Men Behind the Stars — King Vidor (1936) 🇺🇸
A second-hand Ford — with expenses paid by making a travel film for the Ford Motor Company, enroute to California — landed King Vidor and his wife, Florence, in San Francisco with twenty cents in their pockets. They sold the Ford and with the profits took a boat to Los Angeles.
Director of “The Texas Rangers”
That trip was the beginning of a career that eventually won King Vidor many awards for his directorial achievements and such outstanding productions to his credit as The Big Parade — the famous silent picture which ran for two years in one theatre in New York — Street Scene, “Jack Knife Man,” “Peg O’ My Heart,” “The Crowd,” “Hallelujah,” “The Champ,” “Cynara,” “Wedding Night,” “So Red the Rose,” and now — his famous frontier spectacle, The Texas Rangers.
Among the other numerous honors, the title of Chief Thun Zi Ray, which makes him a very real chief of the San Ildefonso Indians of New Mexico, has been bestowed upon Vidor. He is the first white man on whom this tribe have conferred the distinction of membership. The ceremony took place when Vidor took his Paramount troupe to the Pueblo to make scenes for The Texas Rangers.

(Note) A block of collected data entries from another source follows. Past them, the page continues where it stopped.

Lemma for_of_replaces pc l1 k l2 s h sp :
  registry_ok s → registry_inj s → NoDup (l1 ++ k :: l2) →
  k ≠ myId s → nullish (get_prop pc k) = false →
  players s !! k = Some h → sprites s !! h = Some sp →
  Texture.key (Sprite.texture sp) = "__MISSING" →
  result (for_of (l1 ++ k :: l2) (onmessage_entry pc) s) = Normal tt →
  sprites (final (for_of (l1 ++ k :: l2) (onmessage_entry pc) s)) !! h
  = Some (Sprite.with_active false sp)
  ∧ sprite_destroy h ∈ trace (for_of (l1 ++ k :: l2) (onmessage_entry pc) s)
  ∧ ∃ h',
      players (final (for_of (l1 ++ k :: l2) (onmessage_entry pc) s)) !! k
      = Some h'
      ∧ length (sprites s) ≤ h'
      ∧ sprites (final (for_of (l1 ++ k :: l2) (onmessage_entry pc) s)) !! h'
        = Some (new_sprite (get_prop (get_prop pc k) "x")
                  (get_prop (get_prop pc k) "y") (player_texture s)
                  (get_prop (get_prop pc k) "frame") None).
Proof.
  intros Hok Hinj Hnd Hne Hc Hk Hsp Hm.
  apply NoDup_app in Hnd as (_ & Hk1 & [Hk2 _]%NoDup_cons).
  rewrite for_of_app. cbn [for_of].
  pose proof (within_for_of (λ k', k' ∈ l1) pc l1 s (λ _ H, H)) as F1.
  destruct (for_of l1 (onmessage_entry pc) s) as [s1 t1 [[]|e1]] eqn:E1;
    cbn [final trace] in F1.
  2: by rewrite (bind_throws _ _ _ _ _ _ E1).
  rewrite (bind_run _ _ _ _ _ _ E1).
  destruct (within_untouched _ _ _ _ k h F1 Hok Hinj Hk) as (Hk' & Hsp' & _).
  { left. intros Hin. by apply (Hk1 k Hin); left. }
  rewrite Hsp in Hsp'.
  assert (Hid : myId s1 = myId s) by apply F1.
  pose proof (within_ok _ _ _ _ F1 Hok) as Hok1.
  pose proof (within_inj _ _ _ _ F1 Hok Hinj) as Hinj1.
  assert (Hentry : onmessage_entry pc k s1
                   = Outcome (created k (get_prop (get_prop pc k) "x")
                                (get_prop (get_prop pc k) "y")
                                (get_prop (get_prop pc k) "frame")
                                (destroyed h sp s1))
                       [sprite_destroy h;
                        add_sprite (get_prop (get_prop pc k) "x")
                          (get_prop (get_prop pc k) "y") "player"
                          (get_prop (get_prop pc k) "frame")
                          (length (sprites s1))]
                       (Normal tt)).
  { rewrite entry_known_eq by (done || apply eqb_myId; by rewrite Hid).
    by apply entry_known_missing. }
  pose proof (within_entry (λ k', k' = k) pc k s1 eq_refl) as F2.
  rewrite Hentry in F2. cbn [final trace] in F2.
  rewrite (bind_run _ _ _ _ _ _ Hentry).
  set (s2 := created _ _ _ _ _) in *.
  assert (Hlt : h < length (sprites s1)) by by eapply lookup_lt_Some.
  assert (Hk2' : players s2 !! k = Some (length (sprites s1))).
  { unfold s2, created, destroyed. scene_simpl.
    by rewrite lookup_insert_eq, length_insert. }
  assert (Hh2 : sprites s2 !! h = Some (Sprite.with_active false sp)).
  { unfold s2, created, destroyed. scene_simpl.
    rewrite lookup_app_l by by rewrite length_insert.
    by apply list_lookup_insert_eq. }
  assert (Hnew : sprites s2 !! length (sprites s1)
                 = Some (new_sprite (get_prop (get_prop pc k) "x")
                           (get_prop (get_prop pc k) "y") (player_texture s)
                           (get_prop (get_prop pc k) "frame") None)).
  { unfold s2, created, destroyed. scene_simpl.
    rewrite list_lookup_middle by by rewrite length_insert.
    by rewrite <-(player_texture_within _ _ _ _ F1). }
  pose proof (within_for_of (λ k', k' ∈ l2) pc l2 s2 (λ _ H, H)) as F3.
  pose proof (within_ok _ _ _ _ F2 Hok1) as Hok2.
  pose proof (within_inj _ _ _ _ F2 Hok1 Hinj1) as Hinj2.
  destruct (within_untouched _ _ _ _ k _ F3 Hok2 Hinj2 Hk2')
    as (Hk3 & Hsp3 & _); [by left|].
  assert (Hh3 : sprites (final (for_of l2 (onmessage_entry pc) s2)) !! h
                = sprites s2 !! h).
  { apply (within_sprites _ _ _ _ F3).
    - apply lookup_lt_Some in Hh2. done.
    - intros k' Hin _ Hk'2. unfold s2, created, destroyed in Hk'2.
      cbn [players set_players set_sprites] in Hk'2.
      rewrite lookup_insert in Hk'2. case_decide as Hkk.
      + injection Hk'2 as Heq. rewrite length_insert in Heq. lia.
      + apply Hkk. by eapply Hinj1. }
  destruct (for_of l2 (onmessage_entry pc) s2) as [s3 t3 r3].
  unfold prepend. cbn [final trace result] in *. intros _.
  split; [congruence|]. split.
  - apply elem_of_app. right. by left.
  - exists (length (sprites s1)). split; [done|].
    split; [apply (within_length _ _ _ _ F1) | congruence].
Qed.

(** X16.  A sprite of the registry that shows the missing texture is
    replaced by the next well-formed table that names its id: the old
    sprite is destroyed and stays in the store, destroyed, and the id gets
    a sprite made after it, at the sample, with the texture the key
    ["player"] has by then. *)
Theorem missing_sprite_replaced s v table id c h sp :
  decode_table v = Some table →
  (∀ id, id ∈ table.*1 → id ≠ myId s → inherited id = false) →
  registry_ok s → registry_inj s →
  (id, c) ∈ table → id ≠ myId s →
  players s !! id = Some h → sprites s !! h = Some sp →
  Texture.key (Sprite.texture sp) = "__MISSING" →
  sprites (final (onmessage (JSON v) s)) !! h
  = Some (Sprite.with_active false sp)
  ∧ sprite_destroy h ∈ trace (onmessage (JSON v) s)
  ∧ ∃ h',
      players (final (onmessage (JSON v) s)) !! id = Some h'
      ∧ length (sprites s) ≤ h'
      ∧ sprites (final (onmessage (JSON v) s)) !! h'
        = Some (new_sprite (VNum (ICoords.x c)) (VNum (ICoords.y c))
                  (player_texture s) (VNum (ICoords.frame c)) None).
Proof.
  intros Hdec Hinh Hok Hinj Hin Hne Hk Hsp Hm.
  destruct (reconcile_refines s v table Hdec Hinh Hok) as (_ & Hres & _).
  apply decode_table_Some in Hdec as (props & -> & Hnd & Hdec & Hkeys).
  destruct (decode_entries_elem _ _ _ _ Hdec Hin) as (e & He & Hc).
  destruct (decode_sample_Some _ _ Hc) as (Hnull & Hx & Hy & Hf).
  assert (Hget : get_prop (VObj props) id = e).
  { unfold get_prop. cbn [own_props]. by apply own_lookup_elem. }
  assert (id ∈ props.*1) as (l1 & l2 & Hsplit)%list_elem_of_split.
  { apply list_elem_of_fmap. by exists (id, e). }
  rewrite onmessage_JSON in *. cbn [nullish own_props] in *.
  rewrite Hsplit in *. rewrite <-Hx, <-Hy, <-Hf, <-Hget.
  apply for_of_replaces; try done. by rewrite Hget.
Qed.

With vivid memories of the Galveston flood of 1900, in which 10,000 people lost their lives, Vidor entered creative work by writing stories for magazines and motion pictures. He doesn’t remember any acceptances. His next venture was in the production and direction of -films in Houston, Texas. This adventure resulted in three short films which he took to New York and sold. Then came his decision to make motion pictures his career, and with it the memorable motor trip to Hollywood.

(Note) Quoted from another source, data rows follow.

(** * The password-strength scorer of [ResturantMenuProject/menu.js]

    The class [RestaurantMenuManager] scores a password in two places:
    [validatePasswordStrength] (the live display, lines 273-306) and
    [calculatePasswordStrength] (the login form handler, lines 639-654).
    Both call [calculateComplexity] (lines 308-346).

    Modelling choices.
    - A password is a [string]: a sequence of 8-bit code units, that is the
      code units U+0000 .. U+00FF of a JavaScript string.  Inside that range
      [toLowerCase], the regular-expression dot and the ignore-case flag are
      modelled exactly.
    - A JavaScript number is a rational [Q]: the literals 0.2, 0.3 and 0.7
      denote the fractions they spell and the four operations are exact.
      The module [Binary64] repeats the three functions with the runtime's
      binary64 numbers; the entries of [results] are the same in both
      (lemma [perRule_binary64]).  Bounds and comparisons are stated on
      the exact model; a statement on the very value of the complexity is
      made on [Binary64].
    - [validatePasswordStrength] ends by handing [results] and [totalScore]
      to [updatePasswordDisplay]; the model returns that pair, and [perRule]
      and [total] name its two components.

    Layout: the runtime primitives ([JS]), the scorer, its binary64 copy,
    the specification's wording of the complexity ([Spec]), the display of
    the strength, the login and review forms, the mobile menu, the dark
    mode and the notifications, then the proofs. *)

From Stdlib Require Import Bool List Ascii String Arith ZArith QArith Qminmax.
From Stdlib Require Import Qabs Qround DecimalString Uint63 Floats Lia Lqa.
Import ListNotations.

Open Scope string_scope.

(** ** The parts of the JavaScript runtime that the scorer uses *)

Module JS.

Definition charCode (c : ascii) : nat := nat_of_ascii c.

Definition inRange (lo hi : nat) (c : ascii) : bool :=
  (lo <=? charCode c)%nat && (charCode c <=? hi)%nat.

(** [String.prototype.toLowerCase] on one code unit below U+0100: the
    letters A-Z and the Latin-1 capitals U+00C0 .. U+00DE (the
    multiplication sign U+00D7 apart) move up by 32. *)
Definition toLowerCaseUnit (c : ascii) : ascii :=
  if inRange 65 90 c || (inRange 192 222 c && negb (charCode c =? 215)%nat)
  then ascii_of_nat (charCode c + 32)
  else c.

Fixpoint toLowerCase (s : string) : string :=
  match s with
  | EmptyString => EmptyString
  | String c s' => String (toLowerCaseUnit c) (toLowerCase s')
  end.

(** [Canonicalize] of a regular expression with the [i] flag and without
    the [u] flag: the code unit is upper-cased when the result is again a
    single code unit.  The upper-case forms of U+00B5 and U+00FF lie
    above U+00FF and are the image of no other code unit below U+0100, so
    the model leaves those two fixed. *)
Definition canonicalize (c : ascii) : ascii :=
  if inRange 97 122 c || (inRange 224 254 c && negb (charCode c =? 247)%nat)
  then ascii_of_nat (charCode c - 32)
  else c.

Vidor had, some time before, met attractive Corinne Griffith in Texas and helped her get a job in pictures by writing rapturous letters about her to the Vitagraph Company. Corinne, who by now had worked her way up to a salary of $15 a week, helped Mrs. Vidor get a job at $10 a week. King sold some stories to Vitagraph, one of them bringing as much as $30. He also worked as an extra at various studios, the pay ranging from $1.50 to $5.00 a day. Universal later took him on as a script clerk at $12.50 a week and Mrs. Vidor obtained a contract with Universal which guaranteed her at least two days work a week at $10 a day.
An offer of $40 a week for King’s services as a scenario writer at Universal finally came along and was accepted. It was while at the studio in this capacity that he met Judge Willis Brown, writer of boys’ stories, who helped him secure a chance to direct. Vidor has been directing pictures ever since and has been acclaimed one of the greatest directors in filmdom.
Educated at high school in Galveston, Peacock Military School in San Antonio and Tome Institute at Port Deposit, Md., Vidor lived in Houston until 1915, the year he married Florence Arto. He has been married twice — his second wife was Eleanor Boardman — but is now a bachelor. He has three children — one by his first wife and two by his second.
Brunette and pale, Vidor smiles easily, without a trace of affectation or self-consciousness, and always gives the impression of being mentally relaxed and alert. He has a keen sense of humor, is perfectly democratic — no class distinctions of any kind exist for him — and makes no effort to attract the spotlight in any gathering, but often does so.
A hard worker, he is interested in modern art, of which he has a small collection, and in modern music. He is a good singer and plays the guitar. A great sports enthusiast, Vidor plays tennis regularly with his friend, Charles Chaplin; likes to sail his starboat and takes to the Pacific in his fifty-two foot power cruiser. He is a member of the Yacht Club, Hollywood Athletic Club and Beverly Hills Tennis Club.
Like most of today’s outstanding motion picture directors, with few exceptions, Vidor, president of the Directors’ Guild, antedates the introduction of sound films, and will always be identified with some of the great silent pictures of his early career.
His “Big Parade” will never be forgotten!
King Vidor, giving Jean Parker and Fred MacMurray final instructions for their next scene in The Texas Rangers.